Shaw argues that if more kids apply in the regular cycle, which often means January deadlines, they will have three additional autumn dates to take standardized tests and raise their test scores. That means the average SAT scores of the pool will likely rise and be harder to beat. Some kids who would otherwise have gotten in early will be unclear where they stand and so will apply to more safety schools, and it might be harder to stand out among so many extra applications inundating admissions officers.
“We all know how exhausted they are,” Shaw said. “They might not have the time and attention to allocate to your folder.”
On second thought, take your time.
Robin Abramowitz, an independent college counselor in Montclair, says it’s premature to come up with theories now about how to deal with the new early admissions landscape; it’s unclear whether other colleges will follow Harvard’s lead.
In general, she won’t even meet with students until winter of their junior year. She thinks it’s not worth visiting colleges until after PSAT scores come out in January and help shape juniors’ options. Try to have fun on those trips, she says; treat them like an adventure. Browse for ideas from college books, such as “The Insider’s Guide to Colleges” by the Yale Daily News and “Best 361 Colleges” by The Princeton Review.
“Try to have fun this year before you have to get stressed,” Abramowitz tells juniors.”High school has become just prep for college, and that’s sad. … Kids come in here almost crying because they’ve heard this one is applying here or there and they think they won’t get in.”
Her rule: When you decide where to apply, don’t talk about your choices.
“The less you talk about it, the less you feed into the frenzy, and the better off you’ll be,” she says.
Get some perspective.
At this point, the new policy at Harvard and Princeton directly affects only a small fraction of the 2 million Americans who apply to college in a year.

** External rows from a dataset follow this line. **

(* ===== verification/PyJson.v ===== *)
(** [json.load] and what the plan check does with the values it returns.

    A JSON value is a tree; an object is a dict, so a repeated key keeps its
    first position and its last value; a number keeps its lexeme.  [loads] is
    the decoder: white space, literals ([NaN] and the infinities included),
    numbers, strings with escapes (strict: a raw control character is an
    error), arrays and objects without trailing commas, and nothing but white
    space after the value.  It recurses with fuel; [loads_total] shows that
    the fuel it is given is enough for every text.

    Decoding fails in four ways, which the caller tells apart: the bytes are
    not UTF-8, the text is not JSON, the arrays and objects are nested too
    deep for the interpreter, or an integer has too many digits for it.  The
    last two are settings of the interpreter ([Limits]).

    A text that was decoded is decoded to the same value when it is continued
    ([value_extends]); so a document that was cut short is never taken for a
    complete one ([cut_text]). *)

From Stdlib Require Import Ascii.
From S2P Require Import Prelude PyFloat PyStr.
From Stdlib Require Import QArith.

Open Scope Z_scope.

Inductive json :=
| JNull
| JBool (b : bool)
| JNum (lexeme : string)
| JStr (s : string)
| JList (l : list json)
| JObj (kvs : list (string * json)).

(** Why a document is not decoded, and the exception that says so. *)
Inductive failure :=
| NotUtf8
| NotJson
| TooDeep
| TooLong.

Definition raised (f : failure) : exn :=
  match f with
  | NotUtf8 => UnicodeDecodeError
  | NotJson => JSONDecodeError
  | TooDeep => RecursionError
  | TooLong => ValueError
  end.

(** What the interpreter allows: how many arrays and objects may be open at
    once, and how many digits a decimal integer may have (0: any number). *)
Class Limits := { max_nesting : nat; max_digits : Z }.

(** The outcome of one parsing step on the rest of the text. *)
Inductive parsed (A : Type) :=
| POk (a : A) (rest : string)
| PErr (f : failure)
| PFuel.
Arguments POk {A} a rest.
Arguments PErr {A} f.
Arguments PFuel {A}.

(** ** Lexical level *)

Definition json_space (c : ascii) : bool :=
  let n := code c in (n =? 32) || (n =? 9) || (n =? 10) || (n =? 13).
Definition skip_ws : string → string := lstrip json_space.

Definition backslash : ascii := ascii_of_nat 92.
Definition chr (n : Z) : ascii := ascii_of_nat (Z.to_nat n).

(** Strict UTF-8: no overlong form, no surrogate, nothing above U+10FFFF. *)
Definition between (lo hi : Z) (c : ascii) : bool := (lo <=? code c) && (code c <=? hi).
Definition tail_byte : ascii → bool := between 128 191.

Fixpoint utf8_ok (s : string) : bool :=
  match s with
  | EmptyString => true
  | String a s1 =>
      if code a <? 128 then utf8_ok s1
      else
        match s1 with
        | EmptyString => false
        | String b s2 =>
            if between 194 223 a then tail_byte b && utf8_ok s2
            else
              match s2 with
              | EmptyString => false
              | String c s3 =>
                  if between 224 239 a then
                    between (if code a =? 224 then 160 else 128) (if code a =? 237 then 159 else 191) b
                    && tail_byte c && utf8_ok s3
                  else
                    match s3 with
                    | EmptyString => false
                    | String d s4 =>
                        between 240 244 a
                        && between (if code a =? 240 then 144 else 128) (if code a =? 244 then 143 else 191) b
                        && tail_byte c && tail_byte d && utf8_ok s4
                    end
              end
        end
  end.

(** UTF-8 encoding of a code point; a lone surrogate keeps its three bytes. *)
Definition utf8 (n : Z) : string :=
  if n <? 128 then String (chr n) EmptyString
  else if n <? 2048 then
    String (chr (192 + n / 64)) (String (chr (128 + n mod 64)) EmptyString)
  else if n <? 65536 then
    String (chr (224 + n / 4096))
      (String (chr (128 + (n / 64) mod 64)) (String (chr (128 + n mod 64)) EmptyString))
  else
    String (chr (240 + n / 262144)) (String (chr (128 + (n / 4096) mod 64))
      (String (chr (128 + (n / 64) mod 64)) (String (chr (128 + n mod 64)) EmptyString))).

Definition hex_val (c : ascii) : option Z :=
  let n := code c in
  if (48 <=? n) && (n <=? 57) then Some (n - 48)
  else if (97 <=? n) && (n <=? 102) then Some (n - 87)
  else if (65 <=? n) && (n <=? 70) then Some (n - 55)
  else None.
Definition hex4 (a b c d : ascii) : option Z :=
  x ← hex_val a; y ← hex_val b; z ← hex_val c; t ← hex_val d;
  Some (((x * 16 + y) * 16 + z) * 16 + t).

Definition simple_escape (c : ascii) : option ascii :=
  if Ascii.eqb c dquote then Some dquote
  else if Ascii.eqb c backslash then Some backslash
  else if Ascii.eqb c "/"%char then Some "/"%char
  else if Ascii.eqb c "b"%char then Some (chr 8)
  else if Ascii.eqb c "f"%char then Some (chr 12)
  else if Ascii.eqb c "n"%char then Some newline
  else if Ascii.eqb c "r"%char then Some creturn
  else if Ascii.eqb c "t"%char then Some (chr 9)
  else None.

Last year, about 22,700 students shot for Harvard and 17,500 for Princeton – including many overlapping entries from kids applying to both.

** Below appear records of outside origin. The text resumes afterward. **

(** [rows]: every row of every file, in the order of the arguments. *)
Definition read_csv (path : string) : M (list drow) :=
  text ← read_file path; lift (dict_reader text).

Definition read_rows (paths : list string) : M (list drow) :=
  ls ← mapMM read_csv paths; mret (concat ls).

(** [name in D] and [D[name]]. *)
Definition in_D (d : dataset) (name : string) : bool := bool_decide (Some name ∈ d.*1).
Definition series_of (d : dataset) (name : string) : list point := default [] (dget d (Some name)).

(** ** The saturation test *)

(** The literal [0.99] is a little below 99/100. *)
Lemma lit_099 : ((99 # 100) - pow2 (-55) <= rndQ (99 # 100) <= 99 # 100)%Q.
Proof. split; apply Qle_bool_iff; vm_compute; reflexivity. Qed.

(** The threshold as a float stays on the right side of every integer. *)
Lemma rnd_099 a r :
  (0 <= r <= 2 ^ 45)%Z → (0 <= a <= 2 ^ 53)%Z →
  (inject_Z a < rndQ (rndQ (99 # 100) * inject_Z r))%Q ↔ (100 * a < 99 * r)%Z.
Proof.
  intros Hr Ha. pose proof lit_099 as [Ll Lu].
  assert (0 <= inject_Z r)%Q as R0 by (change 0%Q with (inject_Z 0); rewrite <- Zle_Qle; lia).
  assert (inject_Z r <= pow2 45)%Q as Ru by (rewrite pow2_Z, <- Zle_Qle by lia; lia).
  set (c := rndQ (99 # 100)) in *. set (x := (c * inject_Z r)%Q).
  assert (x <= (99 # 100) * inject_Z r)%Q as Xu by (apply Qmult_le_compat_r; assumption).
  assert (((99 # 100) - pow2 (-55)) * inject_Z r <= x)%Q as Xl by (apply Qmult_le_compat_r; assumption).
  assert (pow2 (-55) * inject_Z r <= pow2 (-10))%Q as T.
  { rewrite Qmult_comm. apply Qle_trans with (pow2 45 * pow2 (-55))%Q;
      [apply Qmult_pow2_le, Ru | discriminate]. }
  assert (Qscale : ∀ u v, (u <= v)%Z → (inject_Z u <= inject_Z v)%Q) by (intros; by rewrite <- Zle_Qle).
  split.
  - intros H. destruct (Z_lt_ge_dec (100 * a) (99 * r)) as [|C]; [done|exfalso].
    assert (x <= inject_Z a)%Q as Xa.
    { apply Z.ge_le, Qscale in C. rewrite !inject_Z_mult in C.
      change (inject_Z 99) with 99%Q in C; change (inject_Z 100) with 100%Q in C. lra. }
    apply rnd_le_Z in Xa; [lra|lia].
  - intros H. pose proof (inject_Z_lt_1 _ _ H) as G. rewrite !inject_Z_mult in G.
    change (inject_Z 99) with 99%Q in G; change (inject_Z 100) with 100%Q in G.
    pose proof (rnd_error x) as E. rewrite (Qabs_pos x) in E.
    2:{ assert (0 <= inject_Z a)%Q by (change 0%Q with (inject_Z 0); apply Qscale; lia).
        change (pow2 (-10)) with (1 # 1024) in T. lra. }
    apply Qabs_Qle_condition in E as [E _].
    assert (x * pow2 (-53) <= pow2 (-8))%Q as T2.
    { apply Qle_trans with (pow2 45 * pow2 (-53))%Q; [apply Qmult_pow2_le; lra | discriminate]. }
    change (pow2 (-10)) with (1 # 1024) in T. change (pow2 (-8)) with (1 # 256) in T2.
    assert (pow2 (-1075) <= 1 # 4096)%Q by (apply Qle_bool_iff; vm_compute; reflexivity). lra.
Qed.

(** The comparison behind every hollow marker. *)
Lemma below_99 a r :
  (0 <= r <= 2 ^ 45)%Z → (0 <= a <= 2 ^ 53)%Z →
  (t ← nmul (lit (99 # 100)) (PInt r); Ok (nlt (PInt a) t)) = Ok (100 * a <? 99 * r).
Proof.
  intros Hr Ha.
  destruct (isf_Z r) as (f & Ef & If).
  { apply Z.le_lt_trans with (2 ^ 45)%Z; [lia|]. by apply Z.pow_lt_mono_r. }
  unfold nmul, arith, lit, to_float. rewrite Ef. cbn [mbind result_bind require].
  rewrite rnd_Z in If by lia.
  assert (isf (of_Q (99 # 100)) (rndQ (99 # 100))) as Ic by (apply isf_of_Q; by apply small_lt_pow).
  assert (Qabs (rndQ (99 # 100) * inject_Z r) < pow2 1023)%Q as B.
  { apply small_lt_pow. pose proof lit_099 as [_ Lu]. rewrite Qabs_pos.
    - apply Qle_trans with (1 * inject_Z r)%Q; [apply Qmult_le_compat_r; [lra|]|].
      + change 0%Q with (inject_Z 0). rewrite <- Zle_Qle. lia.
      + rewrite Qmult_1_l, <- Zle_Qle. lia.
    - apply Qmult_le_0_compat; [by apply rndQ_nonneg|]. change 0%Q with (inject_Z 0).
      rewrite <- Zle_Qle. lia. }
  pose proof (isf_mul _ _ _ _ Ic If B) as Im. f_equal.
  change (zlt_f a (fmul (of_Q (99 # 100)) f) = (100 * a <? 99 * r)).
  apply eq_bool_prop_intro. rewrite !Is_true_true, (zlt_f_isf _ _ _ Im), Z.ltb_lt. by apply rnd_099.
Qed.

Lemma sat_ok d a r :
  col d "achieved" = Ok a → col d "rate" = Ok r →
  (0 <= r <= 2 ^ 45)%Z → (0 <= a <= 2 ^ 53)%Z →
  sat d = Ok (100 * a <? 99 * r).
Proof. intros Ea Er Hr Ha. unfold sat. rewrite Ea, Er. cbn [mbind result_bind]. by apply below_99. Qed.

(** C11 A marker is drawn hollow exactly when the achieved rate is below 99%
    of the offered rate: the float product [0.99*rate] never misjudges a
    point, also when 99% of the rate is itself an integer. *)
Theorem sat_exact d a r :
  col d "achieved" = Ok a → col d "rate" = Ok r →
  (0 <= r <= 2 ^ 45)%Z → (0 <= a <= 2 ^ 53)%Z →
  sat d = Ok (100 * a <? 99 * r).
Proof. apply sat_ok. Qed.

Lemma sat_exact_witness :
  sat [("rate", 250000); ("achieved", 247500)] = Ok false ∧
  sat [("rate", 250000); ("achieved", 247499)] = Ok true.
Proof.
  split.
  - rewrite (sat_exact [("rate", 250000); ("achieved", 247500)] 247500 250000); [reflexivity..|lia|lia].
  - rewrite (sat_exact [("rate", 250000); ("achieved", 247499)] 247499 250000); [reflexivity..|lia|lia].
Defined.

(** ** Averages *)

(** The mean of a column, rounded half to even. *)
Definition mean_ref (vs : list Z) : Z := rne (inject_Z (zsum vs) / inject_Z (Z.of_nat (length vs))).

Lemma mapR_length {A B} (f : A → result B) l ys : mapR f l = Ok ys → length ys = length l.
Proof. rewrite mapR_Ok. intros H. symmetry. by eapply Forall2_length. Qed.

Lemma mean_ok reps k vs :
  mapR (λ x, col x k) reps = Ok vs → reps ≠ [] →
  (Z.of_nat (length reps) <= 2 ^ 20)%Z → (Z.abs (zsum vs) <= 2 ^ 51)%Z →
  mean reps k = Ok (mean_ref vs).
Proof.
  intros Ev Hne Hn Hs. pose proof (mapR_length _ _ _ Ev) as El. unfold mean, mean_ref.
  rewrite Ev, El. cbn [mbind result_bind].
  set (n := Z.of_nat (length reps)) in *. assert (0 < n)%Z as N0 by (destruct reps; [done|subst n; cbn; lia]).
  destruct (Z.eqb_spec n 0) as [|_]; [lia|].
  destruct (isf_zdiv (zsum vs) n) as (f & Ef & If).
  { apply small_lt_pow. apply Qle_trans with (inject_Z (2 ^ 51)); [|rewrite <- Zle_Qle; lia].
    assert (1 <= inject_Z n)%Q by (change 1%Q with (inject_Z 1); rewrite <- Zle_Qle; lia).
    unfold Qdiv. rewrite Qabs_Qmult. change (Qabs (inject_Z (zsum vs))) with (inject_Z (Z.abs (zsum vs))).
    rewrite (Qabs_pos (/ _)) by (apply Qinv_le_0_compat; lra).
    apply Qle_shift_div_r; [lra|]. apply Qle_trans with (inject_Z (2 ^ 51) * 1)%Q.
    - rewrite Qmult_1_r, <- Zle_Qle. exact Hs.
    - apply Qmult_le_l; [reflexivity|done]. }
  rewrite Ef. cbn [require mbind result_bind]. rewrite (fround_isf _ _ If). cbn. f_equal.
  by apply rne_rnd_div.
Qed.

(** ** The dataset against its specification

    The specification, without dictionaries: the series of a product has one
    point per distinct offered rate, in increasing order, and that point holds
    the rounded mean of every column over the rows with that product and
    rate. *)

Definition keyed (r : drow) : result ((product * Z) * point) :=
  key ← row_key r; Ok (key, numeric_cols r).

Definition column (k : string) (reps : list point) : list Z := omap (λ x, dget x k) reps.

Definition avg_ref (names : list string) (reps : list point) : point :=
  (λ k, (k, mean_ref (column k reps))) <$> names.

Definition rates_of (p : product) (kvs : list ((product * Z) * point)) : list Z :=
  merge_sort Z.le (remove_dups (values p kvs.*1)).

(** The numeric columns of a product's runs at a rate. *)
Definition columns : Type := product * Z → list string.

Definition series_ref (names : columns) (kvs : list ((product * Z) * point)) (p : product) : list point :=
  (λ z, avg_ref (names (p, z)) (values (p, z) kvs)) <$> rates_of p kvs.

Brandon Jones, national director of SAT and ACT programs at Kaplan Test Prep and Admissions, said the landscape will truly change only if other desirable colleges eliminate early admissions. “The short story for what parents should do is stay tuned,” Jones said. “If this becomes a larger trend at top-flight schools, it will impact the admissions process overall.”
Know the background.
Early admissions — in which students typically apply in the fall and hear back by mid-December — has become enormously popular in recent years as students used the option to demonstrate their enthusiasm to their first-choice schools, in hopes that such loyalty would give them an edge.
That often worked; Brown, for example, admitted 23 percent of its early applicants to the Class of 2010, almost double the 12 percent rate of those admitted in the regular cycle. University of Pennsylvania and Columbia filled almost half of this year’s freshman class with early applicants. Students often worry they hurt their odds if they don’t apply early. Besides, many hate sweating it out until spring to hear if they’ve been accepted.

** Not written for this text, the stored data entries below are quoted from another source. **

#[export] Instance demo_laws : @LibmLaws demo_log10.
Proof.
  split.
  - intros q H1 H2. destruct (demo_isf q H1 H2) as (F & W & _). done.
  - intros q r H1 Hqr H2. destruct (demo_isf q H1 ltac:(lra)) as (_ & _ & Vq).
    destruct (demo_isf r ltac:(lra) H2) as (_ & _ & Vr).
    unfold log10 in *. rewrite Vq, Vr. apply rnd_mono.
    pose proof (lin_log2_mono q r ltac:(lra) Hqr). lra.
  - intros q r H1 Hqr H2. destruct (demo_isf q H1 ltac:(lra)) as (_ & _ & Vq).
    destruct (demo_isf r ltac:(lra) H2) as (_ & _ & Vr). unfold log10 in *. rewrite Vq, Vr.
    pose proof (lin_log2_mono (2 * q) r ltac:(lra) Hqr) as M. rewrite lin_log2_double in M by lra.
    pose proof (lin_log2_range q H1 ltac:(lra)) as Rq. pose proof (lin_log2_range r ltac:(lra) H2) as Rr.
    pose proof (rnd_error (lin_log2 q * (3 # 10))) as Eq. pose proof (rnd_error (lin_log2 r * (3 # 10))) as Er.
    rewrite (Qabs_pos (lin_log2 r * _)) in Er by lra.
    rewrite (Qabs_pos (lin_log2 q * _)) in Eq by lra.
    apply Qabs_Qle_condition in Eq as [_ Eq]. apply Qabs_Qle_condition in Er as [Er _].
    assert (pow2 (-1075) <= 1 # 1000)%Q by (apply Qle_bool_iff; vm_compute; reflexivity).
    pose proof (Qmult_pow2_le (lin_log2 q * (3 # 10)) 309 (-53) ltac:(lra)).
    pose proof (Qmult_pow2_le (lin_log2 r * (3 # 10)) 309 (-53) ltac:(lra)).
    assert (309 * pow2 (-53) <= 1 # 1000)%Q by (apply Qle_bool_iff; vm_compute; reflexivity). lra.
  - intros q H1 H2. destruct (demo_isf q H1 H2) as (_ & _ & Vq). unfold log10 in *. rewrite Vq.
    pose proof (lin_log2_range q H1 H2). split; [apply rndQ_nonneg; lra|].
    change 309%Q with (inject_Z 309). apply rnd_le_Z; [lia|]. change (inject_Z 309) with 309%Q. lra.
Qed.

Lemma y_in_plot_witness :
  ∃ y y', @ymap demo_log10 86 280 (demo_log10 400%Q) (demo_log10 1000000%Q) 641 = Ok y ∧
          @ymap demo_log10 86 280 (demo_log10 400%Q) (demo_log10 1000000%Q) 1291 = Ok y' ∧
    (fval y' <= fval y)%Q ∧
    ((400 <= inject_Z 641)%Q → (fval y <= inject_Z (86 + 280))%Q) ∧
    ((inject_Z 1291 <= 1000000)%Q → (inject_Z 86 <= fval y')%Q).
Proof.
  apply (@y_in_plot demo_log10 demo_laws 86 280 400%Q 1000000%Q 641 1291); unfold margins, axis; try lia.
  split_and!; [discriminate..|]. by apply (int_lt_pow 1000000).
Defined.

(** ** Axes *)

(** The loop draws a tick at every multiple of the step up to the end. *)
Definition multiples (xmax xstep : Z) : list Z := (λ i, i * xstep) <$> seqZ 0 (xmax / xstep + 1).

Lemma while_ticks_from fuel tick xmax xstep k n :
  0 < xstep → (xmax / xstep + 1 = k + Z.of_nat n)%Z → (n < fuel)%nat →
  while_ticks fuel tick xmax xstep (k * xstep)
  = (ts ← mapR tick ((λ i, i * xstep) <$> seqZ k (Z.of_nat n)); Ok (concat ts)).
Proof.
  revert fuel k. induction n as [|n IH]; intros fuel k Hs Hk Hf; (destruct fuel as [|fuel]; [lia|]).
  - cbn [while_ticks]. destruct (Z.leb_spec (k * xstep) xmax) as [C|_]; [|done].
    pose proof (Z.div_le_lower_bound xmax xstep k Hs). lia.
  - cbn [while_ticks]. destruct (Z.leb_spec (k * xstep) xmax) as [_|C].
    2:{ pose proof (Z.div_lt_upper_bound xmax xstep k Hs). lia. }
    rewrite (seqZ_cons k (Z.of_nat (S n))) by lia. rewrite fmap_cons. cbn [mapR].
    replace (k * xstep + xstep) with (Z.succ k * xstep) by lia.
    rewrite (IH fuel (Z.succ k)) by lia. replace (Z.pred (Z.of_nat (S n))) with (Z.of_nat n) by lia.
    destruct (tick (k * xstep)); [|done]. cbn [mbind result_bind].
    by destruct (mapR tick _).
Qed.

Critics of early admission, however, argue that it is unfair to low-income and minority candidates who need time to compare financial aid offers from different schools. Many schools, like Princeton, have “early decision,” which requires a binding commitment that anyone admitted early has to enroll. A few, like Harvard and Yale, offer “early action,” which is non-binding. Even the non-binding version is unfair, some say, to students without savvy parents or sophisticated guidance counselors prodding them to apply early.
This month, Harvard officials announced an end to early admission for students applying next year to enter in fall 2008, saying they wanted to stop a practice that exacerbated stress and tended to “advantage the advantaged.” A week later, Princeton followed suit.
Some cynics speculate that Harvard’s move was a public-relations ploy more than anything, since the brand-name institution had little to lose; it will likely continue to have its pick of the best and brightest. Some consultants now predict Yale and Stanford will be big beneficiaries if they keep the early option because students who crave quick answers might rush to apply in record numbers.
Elizabeth Wissner-Gross, a counselor and author of “What Colleges Don’t Tell You (and Other Parents Don’t Want You to Know),” doesn’t buy Harvard’s claim that stopping early admissions will reduce pressure or open opportunities for deserving students. “If they really want to eliminate stress, they should open up more spaces for students,” she said. “The stress is coming from the fact that there is so much demand and so little supply at the most selective colleges.”
Shaw, at Ivy Success, suspects Harvard and Princeton will return to early admissions if other schools fail to join them – especially if they lose their ability to recruit star athletes or raise money from alumni who counted on getting in their offspring early.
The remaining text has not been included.